A new reference design has been developed for NVIDIA’s Vera Rubin NVL72 rack architecture, covering power distribution and cooling requirements. The design supports higher supply voltage, improved thermal efficiency, and clustered rack configurations for AI workloads.

It has been validated using electrical system and airflow modelling tools to assess performance before deployment.

In parallel, AVEVA has introduced a lifecycle digital twin architecture integrated within the NVIDIA Omniverse environment. This enables simulation of power, cooling, and operational conditions, allowing operators to test and refine designs prior to construction.

According to the companies, this approach is intended to reduce design cycles, improve accuracy, and support more efficient deployment of AI infrastructure.

Manish Kumar, Executive Vice President, Secure Power & Data Centers at Schneider Electric, comments, “As AI workloads scale in both size and complexity, the margin for error in data centre design becomes incredibly small.

“Delivering AI at scale requires tightly integrated electrical, cooling, and digital architectures that can support both unprecedented performance demands while maintaining peak energy efficiency.

“By combining advanced software, digital twins, and validated reference designs, operators can simulate and optimise infrastructure before a single rack is deployed.
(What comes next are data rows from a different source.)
(** * A shallow embedding of the blog's utilities

    The development follows the JavaScript sources:

    - [utils/mdx-utils.js]: directory scan, date sort, adjacent-post lookup;
    - the global-data module ([getGlobalData]);
    - [utils/tailwind-preset.js]: the [themesConfig] plugin;
    - [components/Layout.js]: the theme effect run on mount.

    Builtins of the platform that the sources call (regular expressions,
    [Array.prototype.sort], [find], [indexOf], [classList]) are modelled next
    to the code that uses them.  Functions of the platform whose result the
    sources only pass along ([fs], [gray-matter], [Date.parse], [decodeURI],
    [path.join]) are fields of a record the definitions are parameterised
    by.

    The model comes first, then the vocabulary of the properties and a small
    blog to run the model on, then the facts. *)

From Stdlib Require Import ZArith Ascii.
From stdpp Require Import gmap strings list sorting.

Local Open Scope Z_scope.

(** * The model *)

(** ** Regular expressions

    The fragment of ECMAScript patterns that the sources use, with the
    backtracking semantics of the language: a matcher takes the rest of the
    input and a continuation, and a greedy [?] first tries its operand. *)

Module RegExp.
This approach reduces risk, accelerates deployment, and ensures the efficiency and resilience needed to power the next generation of AI factories.”
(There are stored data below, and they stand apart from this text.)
Lemma reads_app (t1 t2 : list event) : reads (t1 ++ t2) = reads t1 ++ reads t2.
Proof. apply flat_map_app. Qed.

Lemma writes_app (t1 t2 : list event) : writes (t1 ++ t2) = writes t1 ++ writes t2.
Proof. apply flat_map_app. Qed.

Lemma saved_app (t1 t2 : list event) : saved (t1 ++ t2) = saved t1 ++ saved t2.
Proof. apply flat_map_app. Qed.

Lemma plot_shell_results_files (fs : filesystem) :
  reads (trace (plot_shell_results fs)) = ["statepoint.10.h5"] /\
  incl (writes (trace (plot_shell_results fs))) ["neutron_flux_v_energy.png"].
Proof.
  destruct (extract_flux_spectrum_reads fs) as (_ & Hr & _ & Hw).
  unfold plot_shell_results. rewrite trace_bind.
  destruct (outcome (extract_flux_spectrum fs)) as [e|[energies flux]].
  - rewrite Hr, Hw. split; [reflexivity | apply incl_nil_l].
  - destruct (generate_plot_quiet energies flux) as (Gr & _ & Gw).
    rewrite reads_app, writes_app, Hr, Hw, !trace_bind.
    destruct (outcome (generate_plot energies flux)) as [e|fig].
    + rewrite Gr, Gw. split; [reflexivity | apply incl_nil_l].
    + rewrite reads_app, writes_app, Gr, Gw. cbn.
      split; [reflexivity | apply incl_refl].
Qed.

(** C10. [extract_flux_spectrum] opens the file named
    ["statepoint.10.h5"] first, whatever the working directory holds,
    and opens no other file.  When that file is absent, or is a result
    file without a tally named ["Flux spectrum"], it raises, and so
    does [plot_shell_results], which then saves no plot. *)
Theorem extract_flux_spectrum_fixed_file_or_raises :
  forall fs : filesystem,
    (exists t', trace (extract_flux_spectrum fs)
                = OpenRead "statepoint.10.h5" :: t') /\
    reads (trace (extract_flux_spectrum fs)) = ["statepoint.10.h5"] /\
    (Py.lookup "statepoint.10.h5" fs = None \/
     (exists sp, Py.lookup "statepoint.10.h5" fs = Some (StatePointFile sp) /\
                 has_tally "Flux spectrum" sp = false) ->
     raises (extract_flux_spectrum fs) = true /\
     raises (plot_shell_results fs) = true /\
     saved (trace (plot_shell_results fs)) = []).
Proof.
  intros fs.
  destruct (extract_flux_spectrum_reads fs) as (Hfirst & Hreads & Hsaved & _).
  split; [exact Hfirst|]. split; [exact Hreads|].
  intros Hbad.
  assert (Hraise : raises (extract_flux_spectrum fs) = true).
  { unfold raises, extract_flux_spectrum, StatePoint_open.
    destruct Hbad as [Habsent | (sp & Hsp & Hno)].
    - rewrite Habsent. reflexivity.
    - rewrite Hsp. cbn -[nth_error bins].
      unfold get_tally.
      assert (Hfind : find (fun t => (tally_name t =? "Flux spectrum")%string)
                           (tallies sp) = None).
      { unfold has_tally in Hno. induction (tallies sp) as [|t l IH]; [reflexivity|].
        cbn in Hno. apply orb_false_iff in Hno as [Ht Hl].
        cbn [find]. rewrite Ht. now apply IH. }
      rewrite Hfind. reflexivity. }
  split; [exact Hraise|].
  unfold raises in *. unfold plot_shell_results.
  rewrite outcome_bind, trace_bind.
  destruct (outcome (extract_flux_spectrum fs)) as [e|p]; [|discriminate].
  split; [reflexivity | exact Hsaved].
Qed.

(** C10 at a result file without tallies. *)
Lemma extract_flux_spectrum_fixed_file_or_raises_witness :
  raises (extract_flux_spectrum Samples.fs_no_tally) = true /\
  raises (plot_shell_results Samples.fs_no_tally) = true /\
  saved (trace (plot_shell_results Samples.fs_no_tally)) = [].
Proof.
  apply (proj2 (proj2 (extract_flux_spectrum_fixed_file_or_raises Samples.fs_no_tally))).
  right. exists {| tallies := [] |}. split; reflexivity.
Defined.




(** Where the energy filter is listed first, as the builder lists
    it, the energies are the lower edges of the bins of the energy
    filter, and the flux values the stored means, flattened. *)
Lemma extract_flux_spectrum_energy_filter_first
      (fs : filesystem) (sp : StatePoint) (t : Tally)
      (vs : list R) (rest : list Filter) (values : list (list (list R))) :
  Py.lookup "statepoint.10.h5" fs = Some (StatePointFile sp) ->
  get_tally sp "Flux spectrum" = inr t ->
  filters t = EnergyFilter vs :: rest ->
  mean t = Some values ->
  outcome (extract_flux_spectrum fs) = inr (lower_edges vs, Numpy.ravel3 values) /\
  energy_filter_values t = Some vs.
Proof.
  intros Hfs Ht Hf Hm. split.
  - rewrite (extract_flux_spectrum_ok fs sp t (EnergyFilter vs)
               (combine (removelast vs) (tl vs)) values Hfs Ht).
    + cbn [outcome snd]. now rewrite bins_lower_edges.
    + now rewrite Hf.
    + reflexivity.
    + exact Hm.
  - unfold energy_filter_values. now rewrite Hf.
Qed.

(** C9, as the code has it.  [extract_flux_spectrum] takes the
    energies from the first filter of the tally, whatever that filter
    is.  For a result file whose spectrum tally lists a filter over
    the scattering cosine, with edges -1, 0, 1, before its energy
    filter, with edges 1, 10, 100: the flux values are the stored
    means, flattened; the energies returned are -1 and 0, the lower
    edges of the cosine bins, not 1 and 10, the lower edges of the
    bins of the energy filter. *)
Theorem extract_flux_spectrum_energies_of_first_filter :
  outcome (extract_flux_spectrum Samples.fs_mu_first)
    = inr ([-1; 0], [3; 7; 5; 2]) /\
  mean Samples.mu_first_tally = Some [[[3]]; [[7]]; [[5]]; [[2]]] /\
  energy_filter_values Samples.mu_first_tally = Some [1; 10; 100] /\
  lower_edges [1; 10; 100] = [1; 10] /\
  [-1; 0] <> lower_edges [1; 10; 100] /\
  ~ returns_energy_filter_edges Samples.fs_mu_first.
Proof.
  assert (Hne : [-1; 0] <> lower_edges [1; 10; 100]).
  { cbn. intros H. injection H as H1 _. lra. }
  repeat split; try reflexivity; try exact Hne.
  intros H.
  destruct (H [-1; 0] [3; 7; 5; 2] eq_refl)
    as (sp & t & vs & values & Hsp & Ht & Hvs & He & _).
  injection Hsp as <-. injection Ht as <-. injection Hvs as <-.
  exact (Hne He).
Qed.

(** ** The two scripts together *)

(** C8. The builder reads and writes no file: not in a run from the
    command line, and not in the statements after argument parsing,
    whatever the arguments.  The plotter reads the result file
    ["statepoint.10.h5"] and nothing else, and writes at most the
    image file.  So no file written by one script is read by the
    other. *)
Theorem scripts_share_no_file :
  forall parse (argv : list string) (args : Argparse.Namespace) (fs : filesystem),
    let builder := trace (build_shell_model parse argv) in
    let statements := trace (build_from_args args) in
    let plotter := trace (plot_shell_results fs) in
    reads builder = [] /\ writes builder = [] /\
    reads statements = [] /\ writes statements = [] /\
    reads plotter = ["statepoint.10.h5"] /\
    incl (writes plotter) ["neutron_flux_v_energy.png"] /\
    (forall path, In path (writes builder ++ writes statements) ->
                  ~ In path (reads plotter)) /\
    (forall path, In path (writes plotter) ->
                  ~ In path (reads builder ++ reads statements)).
Proof.
  intros parse argv args fs builder statements plotter.
  destruct (only_constructs_quiet _ (build_shell_model_only_constructs parse argv))
    as (_ & Hbr & Hbw).
  destruct (only_constructs_quiet _ (build_from_args_only_constructs args))
    as (_ & Hsr & Hsw).
  destruct (plot_shell_results_files fs) as (Hpr & Hpw).
  subst builder statements plotter.
  rewrite Hbr, Hbw, Hsr, Hsw, Hpr.
  repeat split; try assumption; intros path Hin; [destruct Hin | intros []].
Qed.

(** * Further properties of the two scripts *)

(** ** The builder *)

(** X1. [setup_problem] never raises and constructs one settings
    object.  Whatever it is given, the run mode is ["fixed source"],
    not the engine's default; a batch or particle count that is
    passed is kept as it is, and one that is left out is 10
    respectively 100000. *)
Theorem setup_problem_fixed_source :
  forall (b n : option Z),
    let b' := match b with Some x => x | None => 10%Z end in
    let n' := match n with Some x => x | None => 100000%Z end in
    (0 < b')%Z -> (0 < n')%Z ->
    setup_problem b n
      = ([New CSettings],
         inr {| batches := Some b'; particles := Some n';
                run_mode := "fixed source" |}).
Proof.
  intros b n b' n' _ _. subst b' n'. reflexivity.
Qed.

(** X1 with both arguments left out, as [build_shell_model] calls it. *)
Lemma setup_problem_fixed_source_witness :
  setup_problem None None
    = ([New CSettings],
       inr {| batches := Some 10%Z; particles := Some 100000%Z;
              run_mode := "fixed source" |}).
Proof.
  apply (setup_problem_fixed_source None None); reflexivity.
Defined.

(** X2. For every cell, [create_tallies] returns exactly two tallies
    without results, both restricted to that cell by one and the same
    cell filter: ["Total neutron tally"], scoring flux, elastic and
    absorption over the cell filter alone, and ["Flux spectrum"],
    scoring flux, with the energy filter of 501 edges listed before
    the cell filter. *)
Theorem create_tallies_two_tallies :
  forall cell : Cell,
    exists energies,
      create_tallies cell
        = ([New CCellFilter; New CEnergyFilter; New CTally; New CTally; New CTallies],
           inr [ {| tally_name := "Total neutron tally";
                    filters := [CellFilter [CellObject cell]];
                    scores := ["flux"; "elastic"; "absorption"];
                    mean := None |};
                 {| tally_name := "Flux spectrum";
                    filters := [EnergyFilter energies; CellFilter [CellObject cell]];
                    scores := ["flux"];
                    mean := None |} ]) /\
      length energies = 501%nat.
Proof.
  intros cell. exists (Numpy.logspace 5e2 14.001e6 501).
  split; [reflexivity|].
  unfold Numpy.logspace. now rewrite length_map, linspace_length.
Qed.

(** X4. Whatever namespace the parser would deliver, the statements
    of [build_shell_model] after argument parsing raise.  They never
    get past the void cell: what they construct is an initial part of
    material, materials collection, two spheres, one cell, and so
    never a geometry, a source, a tally or run settings. *)
Theorem build_from_args_never_completes :
  forall args : Argparse.Namespace,
    raises (build_from_args args) = true /\
    is_prefix (constructed (trace (build_from_args args)))
              [CMaterial; CMaterials; CSphere; CSphere; CCell] = true.
Proof.
  intros args. unfold build_from_args, Argparse.ns_getattr.
  destruct (Py.lookup "element" args) as [[e|e|e]|];
    destruct (Py.lookup "density" args) as [[d|d|d]|];
    try (split; reflexivity);
    destruct (Py.lookup "inner_radius" args) as [[r|r|r]|];
    try (split; reflexivity);
    destruct (Py.lookup "thickness" args) as [[th|th|th]|];
    split; reflexivity.
Qed.

(** X5. The parser's options name the thickness [shell_thickness];
    the statements read [thickness].  For every namespace without an
    attribute [thickness] whose element is a string, whose density is
    a number and which has an inner radius, the run raises an
    [AttributeError] for [thickness], having constructed the
    materials and nothing of the geometry. *)
Theorem build_from_args_missing_thickness :
  forall (args : Argparse.Namespace) (element density inner_radius : value),
    Py.lookup "element" args = Some element ->
    Py.lookup "density" args = Some density ->
    Py.lookup "inner_radius" args = Some inner_radius ->
    Py.lookup "thickness" args = None ->
    is_str element && is_number density = true ->
    build_from_args args
      = ([New CMaterial; New CMaterials],
         inl (AttributeError "'Namespace' object has no attribute 'thickness'")).
Proof.
  intros args element density inner_radius He Hd Hr Ht Hty.
  unfold build_from_args, Argparse.ns_getattr.
  rewrite He, Hd, Hr, Ht.
  destruct element as [s|z|x]; destruct density as [s'|z'|x'];
    try discriminate Hty; reflexivity.
Qed.

(** X5 at the namespace of the parser's defaults. *)
Lemma build_from_args_missing_thickness_witness :
  build_from_args
    [("element", VStr "W"); ("density", VFloat 19.28);
     ("inner_radius", VInt 1000); ("shell_thickness", VInt 5)]
    = ([New CMaterial; New CMaterials],
       inl (AttributeError "'Namespace' object has no attribute 'thickness'")).
Proof.
  apply (build_from_args_missing_thickness _
           (VStr "W") (VFloat 19.28) (VInt 1000));
    reflexivity.
Defined.

(** ** The plotter *)

Lemma extract_flux_spectrum_trace (fs : filesystem) :
  trace (extract_flux_spectrum fs) = [OpenRead "statepoint.10.h5"] \/
  trace (extract_flux_spectrum fs) = [OpenRead "statepoint.10.h5"; New CStatePoint].
Proof.
  unfold extract_flux_spectrum, StatePoint_open, getitem, get_values_mean.
  destruct (Py.lookup "statepoint.10.h5" fs) as [[sp|]|]; cbn -[nth_error bins];
    [| left; reflexivity ..].
  destruct (get_tally sp "Flux spectrum") as [e|t]; cbn -[nth_error bins];
    [right; reflexivity |].
  destruct (nth_error (filters t) 0) as [f|]; cbn -[nth_error bins];
    [| right; reflexivity].
  destruct (bins f) as [rows|cs]; cbn -[nth_error bins];
    [| right; reflexivity].
  destruct (mean t) as [values|]; right; reflexivity.
Qed.

Lemma generate_plot_ok (energies flux : list R) :
  length energies = length flux ->
  generate_plot energies flux
    = ([New CFigure],
       inr {| Chart.xdata := energies; Chart.ydata := flux;
              Chart.drawstyle := "steps-post";
              Chart.xscale := "log"; Chart.yscale := "log";
              Chart.xlabel := "Energy [eV]";
              Chart.ylabel := "Flux [neutron-cm/source]";
              Chart.grid := Some "both" |}).
Proof.
  intros H. unfold generate_plot, Pyplot.subplots, Pyplot.loglog.
  rewrite H, Nat.eqb_refl. reflexivity.
Qed.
Vladimir Troy, Vice President of AI Infrastructure at NVIDIA, adds, “Gigawatt-scale AI factories demand a fundamentally new class of energy-efficient and highly predictable infrastructure.

“Together, NVIDIA and Schneider Electric are providing the power, cooling, and digital twin architectures needed to accelerate time-to-token for our customers worldwide.”

AI-based alarm management testing

Schneider Electric also confirmed testing of an AI-based alarm management capability using NVIDIA Nemotron models.

The system analyses real-time data from multiple sources to identify root causes of issues and recommend corrective actions. The aim is to support data centre operators in resolving incidents more quickly and consistently, while reducing unnecessary maintenance activity.

The latest developments build on ongoing collaboration between the companies, including work on digital twin environments, power system modelling, and support for higher-voltage data centre architectures.